13/05/2014
Sosta Papozze- Slow Food-Marcanta
Inaugurata l'undici maggio. Nasce da un progetto di Slow Food e Comune di Papozze, per valorizzare le strutture ricettive del territorio. E’ stato recuperato una porzione di paesaggio, un angolo di marezzana sulla strada Marcanta sino a poco tempo fa parcheggio di un paio di autotreni che per inghippi burocratici sono rimasti lì per una ventina d’anni tanto che l’area ormai era diventata discarica che ospitava rifiuti di tutti i tipi. Un recupero avvenuto sfidando il patto di stabilità nel senso che tutto, a parte la presenza degli operai comunali, si svolge nello spirito del volontariato. A costo zero per le finanze pubbliche, questo è da chiarire e da sottolineare con decisione.
Fatta la bonifica, il 21 marzo, primo giorno di Primavera sono state messe a dimora le piante grazie all’azione decisa del sindaco Diego Guolo, che ha operato anche materialmente, grazie ai mezzi forniti da Fortunato Guolo e ai volontari di Slow Food, capitanati da Gino Ferro, Giuliano Bovolenta, Tonino Bovolenta. Sono state poste due panchine recuperate nel magazzino comunale di Papozze, una bacheca, un cestino per i rifiuti e portato terra fresca per far crescere erba nuova. Senza spendere una lira per le finanze pubbliche. Adriano Cappato che è disponibile a tagliare l’erba. Si ringrazia Gianni Tirapelle, proprietario dell’area che l’ha ceduta in uso al comune di Papozze.
Si chiama Sosta Papozze- Slow Food- Marcanta ed è stata intitolata a Vittorio Pozzato detto Lustro.
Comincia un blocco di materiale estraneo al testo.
(* ===== verification/Ext2File.v ===== *)
(** Files of the ext2 driver: the block map with its single indirect block,
    reading, writing, truncation and the release of an inode's blocks
    (src/kernel/fs/ext2.c), with the registry of live nodes they keep in step
    (src/kernel/fs/vfs.c). *)

From stdpp Require Import base tactics numbers option gmap list.
From Stdlib Require Import ZArith Lia.
From S2P Require Import Prelude Bytes Ext2 Ext2Alloc.

Module Ext2File.
Export Ext2Alloc.

(** ** VFS nodes *)

Abbreviation VFS_FILE := 1 (only parsing).
Abbreviation VFS_DIR := 2 (only parsing).
Abbreviation VFS_CHRDEV := 3 (only parsing).
Abbreviation VFS_BLKDEV := 4 (only parsing).
Abbreviation VFS_SYMLINK := 5 (only parsing).
Abbreviation VFS_NODE_ORPHANED := 4 (only parsing).

Definition ld_node (a : Z) : M vfs_node :=
  fun s => n ← nodes (mount s) !! a; Some (n, s).
Definition on_nodes (f : gmap Z vfs_node -> gmap Z vfs_node) (s : ext2_fs) : ext2_fs :=
  set_mount (mk_mount (f (nodes (mount s))) (active_nodes (mount s)) (root (mount s))) s.
Definition st_node (a : Z) (f : vfs_node -> vfs_node) : M unit := modify (on_nodes (alter f a)).
Definition node_set_size (v : Z) (n : vfs_node) : vfs_node :=
  mk_node (n_ino n) v (n_mode n) (n_uid n) (n_gid n) (n_nlink n)
    (n_atime n) (n_mtime n) (n_ctime n) (n_type n) (n_flags n) (n_fs_data n) (n_parent n) (n_refcount n).
Definition node_set_mtime (v : Z) (n : vfs_node) : vfs_node :=
  mk_node (n_ino n) (n_size n) (n_mode n) (n_uid n) (n_gid n) (n_nlink n)
    (n_atime n) v (n_ctime n) (n_type n) (n_flags n) (n_fs_data n) (n_parent n) (n_refcount n).

Definition vfs_node_stable_ino (m : vfs_mount) (a : Z) (n : vfs_node) : Z :=
  if negb (n_ino n =? 0) then n_ino n
  else if a =? root m then 1
  else n_fs_data n.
Paolo Rigoni: “Vittorio Pozzato, Adria 17 settembre 1897, 26 agosto 1983, detto Lustro. Ultimi anni nella casa di riposo dove era stato ricoverato a spese del comune dall’allora sindaco, Nereo Pizzo. Lustro, ricordato anche da Salvini, era un personaggio singolare. Ha girato per anni per i nostri paesi con una vecchia bicicletta carica di ogni sorta di oggetti, vestito di stracci, vivendo di elemosina. Ha dimorato per alcuni anni, estate ed inverno in una vecchia tezza di canna alla Contuga. Si presentava a metà mattina alle porte della corte ed iniziava un suo particolare concerto modulando una nenia strana, agitando dei bussolotti a modo di campanacci e battendo vigorosamente un recipiente di latta. Era in sostanza lo strepito rituale, lo charivari, antichissima usanza per scacciare gli spiriti nefasti. Poi attendeva il suo pranzo che tutti gli offrivano. Prima di partire augurava salute e guadagno. Una figura particolare, antropologicamente ed etnograficamente assai significativa nelle comunità agricole, che vale la pena di studiare, approfondire e rivalutare in quanto non tanto e non solo straccione ed accattone”.